**WORK REQUEST**
When you reproduce the listing below, keep every entry exactly as written.

◇ ◇ ◇ ◇ ◇

(* ===== verification/Threads.v ===== *)
(** * Goroutines as lists

    A program of several goroutines is a list of the points they have reached; a step
    replaces one of them.  What the components share: counting the goroutines at a point
    and moving one of them. *)
From S2P Require Import Prelude.

Definition b2z (b : bool) : Z := if b then 1 else 0.

Lemma b2z_inj a b : b2z a = b2z b -> a = b.
Proof. by destruct a, b. Qed.

Section Count.
Context {A : Type}.
Implicit Types (p q : A -> bool) (ts : list A).

(** How many goroutines are at a point described by [p]. *)
Definition count p ts : Z := foldr (fun t n => b2z (p t) + n) 0 ts.

Lemma count_cons p t ts : count p (t :: ts) = b2z (p t) + count p ts.
Proof. done. Qed.

#[local] Arguments count : simpl never.

Lemma count_app p a b : count p (a ++ b) = count p a + count p b.
Proof. induction a as [|t a IH]; [done|]. cbn [app]. rewrite !count_cons. lia. Qed.

Lemma count_middle p a t b : count p (a ++ t :: b) = count p (a ++ b) + b2z (p t).
Proof. rewrite !count_app, count_cons. lia. Qed.

Lemma count_nonneg p ts : 0 <= count p ts.
Proof. induction ts as [|t ts IH]; [done|]. rewrite count_cons. destruct (p t); simpl; lia. Qed.

Lemma count_le p q ts : (forall t, p t = true -> q t = true) -> count p ts <= count q ts.
Proof.
  intros H. induction ts as [|t ts IH]; [done|]. rewrite !count_cons. specialize (H t).
  destruct (p t), (q t); simpl; try lia; by discriminate H.
Qed.

Lemma count_elem p ts t : t ∈ ts -> p t = true -> 0 < count p ts.
Proof.
  intros Hin Hp. apply list_elem_of_split in Hin as (a & b & ->). rewrite count_middle, Hp.
  pose proof (count_nonneg p (a ++ b)). simpl. lia.
Qed.

Lemma count_zero p ts : (forall t, t ∈ ts -> p t = false) -> count p ts = 0.
Proof.
  intros H. induction ts as [|t ts IH]; [done|]. rewrite count_cons, (H t) by by left. simpl.
  rewrite IH; [done|]. intros t' Ht'. apply H. by right.
Qed.

Lemma count_zero_inv p ts t : count p ts = 0 -> t ∈ ts -> p t = false.
Proof. intros H Hin. destruct (p t) eqn:E; [|done]. pose proof (count_elem p ts t Hin E). lia. Qed.
End Count.
#[global] Arguments count : simpl never.

(** Membership after one goroutine has moved. *)
Lemma elem_of_moved {A} (a : list A) t t' b u : u ∈ a ++ t' :: b -> u = t' \/ u ∈ a ++ t :: b.
Proof. rewrite !elem_of_app, !elem_of_cons. tauto. Qed.
Lemma elem_of_middle {A} (a : list A) t b : t ∈ a ++ t :: b.
Proof. rewrite elem_of_app, elem_of_cons. tauto. Qed.
#[export] Hint Resolve elem_of_middle : core.

(** An invariant of the steps holds of every reachable state. *)
Lemma rtc_preserves {A} (R : A -> A -> Prop) (P : A -> Prop) x y :
  (forall a b, R a b -> P a -> P b) -> P x -> rtc R x y -> P y.
Proof. intros Hstep Hx Hr. induction Hr; eauto. Qed.
Lemma Authorization_does e p : retired p = false -> does p (snd (fst (Authorization unicode_lower e p))) (fst (fst (Authorization unicode_lower e p))).
Proof.
  intros Hr. unfold Authorization, answer_with. destruct (ensureLogin _ p _) as [[p1 ev1] r1] eqn:E. eapply ensure_does in E; [|done]. destruct r1; [|exact E].
  destruct (shouldRefresh _ _); [|eapply does_app; [exact E|apply authorized_does]]. destruct (proactiveRefresh _ e p1) as [[p2 ev2] r2] eqn:E2. apply proactive_does in E2.
  destruct r2; cbn [fst snd]; [eapply does_app; [eapply does_app|]|eapply does_app]; try eassumption. apply authorized_does.
Qed.
Lemma RefreshAuthorization_does e stale p : retired p = false ->
  does p (snd (fst (RefreshAuthorization unicode_lower e stale p))) (fst (fst (RefreshAuthorization unicode_lower e stale p))).
Proof.
  intros Hr. unfold RefreshAuthorization, answer_with. destruct (ensureLogin _ p _) as [[p1 ev1] r1] eqn:E. eapply ensure_does in E; [|done]. destruct r1; [|exact E].
  destruct (negb _); [eapply does_app; [exact E|apply authorized_does]|]. destruct (refreshLocked _ e p1 _) as [[p2 ev2] r2] eqn:E2. apply refresh_does in E2.
  destruct r2; cbn [fst snd]; [eapply does_app; [eapply does_app|]|eapply does_app]; try eassumption. apply authorized_does.
Qed.
Lemma commit_does outcome s l p : retired p = false -> sc_Name s = sc_Name (server p) -> MatchesConfig unicode_lower l s = Ok tt ->
  does p (snd (fst (commitBrowserLogin outcome s l p))) (fst (fst (commitBrowserLogin outcome s l p))).
Proof.
  intros Hr Hn Hm. unfold commitBrowserLogin. rewrite Hr. destruct (SaveLogin _ _ _) as [l'|] eqn:Es; cbn [fst snd]; [|apply does_nothing].
  split; [done|done|intros _; split; [intros l2 [= <-]; by eapply saved_good|done]|]. intros dead _. split; [done|]. intros H. discriminate H.
Qed.
Lemma observe_does p status header : does p (ObserveAuthorizationChallenge p status header) p.
Proof. unfold ObserveAuthorizationChallenge. destruct (retired p); [apply does_nothing|]. destruct (RecordAuthorizationChallenge _ _ _); by split. Qed.
Lemma retired_silent p : retired p = true ->
  (forall e, Authorization unicode_lower e p = (p, [], Err Retired)) /\ (forall e stale, RefreshAuthorization unicode_lower e stale p = (p, [], Err Retired)) /\
  (forall outcome s l, commitBrowserLogin outcome s l p = (p, [], Err Retired)) /\ forall status header, ObserveAuthorizationChallenge p status header = [].
Proof. intros H. unfold Authorization, RefreshAuthorization, ensureLogin, commitBrowserLogin, ObserveAuthorizationChallenge. by rewrite H. Qed.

◇ ◇ ◇ ◇ ◇

**FINISHED TASK**
(* ===== verification/Threads.v ===== *)
(** * Goroutines as lists

    A program of several goroutines is a list of the points they have reached; a step
    replaces one of them.  What the components share: counting the goroutines at a point
    and moving one of them. *)
From S2P Require Import Prelude.

Definition b2z (b : bool) : Z := if b then 1 else 0.

Lemma b2z_inj a b : b2z a = b2z b -> a = b.
Proof. by destruct a, b. Qed.

Section Count.
Context {A : Type}.
Implicit Types (p q : A -> bool) (ts : list A).

(** How many goroutines are at a point described by [p]. *)
Definition count p ts : Z := foldr (fun t n => b2z (p t) + n) 0 ts.

Lemma count_cons p t ts : count p (t :: ts) = b2z (p t) + count p ts.
Proof. done. Qed.

#[local] Arguments count : simpl never.

Lemma count_app p a b : count p (a ++ b) = count p a + count p b.
Proof. induction a as [|t a IH]; [done|]. cbn [app]. rewrite !count_cons. lia. Qed.

Lemma count_middle p a t b : count p (a ++ t :: b) = count p (a ++ b) + b2z (p t).
Proof. rewrite !count_app, count_cons. lia. Qed.

Lemma count_nonneg p ts : 0 <= count p ts.
Proof. induction ts as [|t ts IH]; [done|]. rewrite count_cons. destruct (p t); simpl; lia. Qed.

Lemma count_le p q ts : (forall t, p t = true -> q t = true) -> count p ts <= count q ts.
Proof.
  intros H. induction ts as [|t ts IH]; [done|]. rewrite !count_cons. specialize (H t).
  destruct (p t), (q t); simpl; try lia; by discriminate H.
Qed.

Lemma count_elem p ts t : t ∈ ts -> p t = true -> 0 < count p ts.
Proof.
  intros Hin Hp. apply list_elem_of_split in Hin as (a & b & ->). rewrite count_middle, Hp.
  pose proof (count_nonneg p (a ++ b)). simpl. lia.
Qed.

Lemma count_zero p ts : (forall t, t ∈ ts -> p t = false) -> count p ts = 0.
Proof.
  intros H. induction ts as [|t ts IH]; [done|]. rewrite count_cons, (H t) by by left. simpl.
  rewrite IH; [done|]. intros t' Ht'. apply H. by right.
Qed.

Lemma count_zero_inv p ts t : count p ts = 0 -> t ∈ ts -> p t = false.
Proof. intros H Hin. destruct (p t) eqn:E; [|done]. pose proof (count_elem p ts t Hin E). lia. Qed.
End Count.
#[global] Arguments count : simpl never.

(** Membership after one goroutine has moved. *)
Lemma elem_of_moved {A} (a : list A) t t' b u : u ∈ a ++ t' :: b -> u = t' \/ u ∈ a ++ t :: b.
Proof. rewrite !elem_of_app, !elem_of_cons. tauto. Qed.
Lemma elem_of_middle {A} (a : list A) t b : t ∈ a ++ t :: b.
Proof. rewrite elem_of_app, elem_of_cons. tauto. Qed.
#[export] Hint Resolve elem_of_middle : core.

(** An invariant of the steps holds of every reachable state. *)
Lemma rtc_preserves {A} (R : A -> A -> Prop) (P : A -> Prop) x y :
  (forall a b, R a b -> P a -> P b) -> P x -> rtc R x y -> P y.
Proof. intros Hstep Hx Hr. induction Hr; eauto. Qed.
Lemma Authorization_does e p : retired p = false -> does p (snd (fst (Authorization unicode_lower e p))) (fst (fst (Authorization unicode_lower e p))).
Proof.
  intros Hr. unfold Authorization, answer_with. destruct (ensureLogin _ p _) as [[p1 ev1] r1] eqn:E. eapply ensure_does in E; [|done]. destruct r1; [|exact E].
  destruct (shouldRefresh _ _); [|eapply does_app; [exact E|apply authorized_does]]. destruct (proactiveRefresh _ e p1) as [[p2 ev2] r2] eqn:E2. apply proactive_does in E2.
  destruct r2; cbn [fst snd]; [eapply does_app; [eapply does_app|]|eapply does_app]; try eassumption. apply authorized_does.
Qed.
Lemma RefreshAuthorization_does e stale p : retired p = false ->
  does p (snd (fst (RefreshAuthorization unicode_lower e stale p))) (fst (fst (RefreshAuthorization unicode_lower e stale p))).
Proof.
  intros Hr. unfold RefreshAuthorization, answer_with. destruct (ensureLogin _ p _) as [[p1 ev1] r1] eqn:E. eapply ensure_does in E; [|done]. destruct r1; [|exact E].
  destruct (negb _); [eapply does_app; [exact E|apply authorized_does]|]. destruct (refreshLocked _ e p1 _) as [[p2 ev2] r2] eqn:E2. apply refresh_does in E2.
  destruct r2; cbn [fst snd]; [eapply does_app; [eapply does_app|]|eapply does_app]; try eassumption. apply authorized_does.
Qed.
Lemma commit_does outcome s l p : retired p = false -> sc_Name s = sc_Name (server p) -> MatchesConfig unicode_lower l s = Ok tt ->
  does p (snd (fst (commitBrowserLogin outcome s l p))) (fst (fst (commitBrowserLogin outcome s l p))).
Proof.
  intros Hr Hn Hm. unfold commitBrowserLogin. rewrite Hr. destruct (SaveLogin _ _ _) as [l'|] eqn:Es; cbn [fst snd]; [|apply does_nothing].
  split; [done|done|intros _; split; [intros l2 [= <-]; by eapply saved_good|done]|]. intros dead _. split; [done|]. intros H. discriminate H.
Qed.
Lemma observe_does p status header : does p (ObserveAuthorizationChallenge p status header) p.
Proof. unfold ObserveAuthorizationChallenge. destruct (retired p); [apply does_nothing|]. destruct (RecordAuthorizationChallenge _ _ _); by split. Qed.
Lemma retired_silent p : retired p = true ->
  (forall e, Authorization unicode_lower e p = (p, [], Err Retired)) /\ (forall e stale, RefreshAuthorization unicode_lower e stale p = (p, [], Err Retired)) /\
  (forall outcome s l, commitBrowserLogin outcome s l p = (p, [], Err Retired)) /\ forall status header, ObserveAuthorizationChallenge p status header = [].
Proof. intros H. unfold Authorization, RefreshAuthorization, ensureLogin, commitBrowserLogin, ObserveAuthorizationChallenge. by rewrite H. Qed.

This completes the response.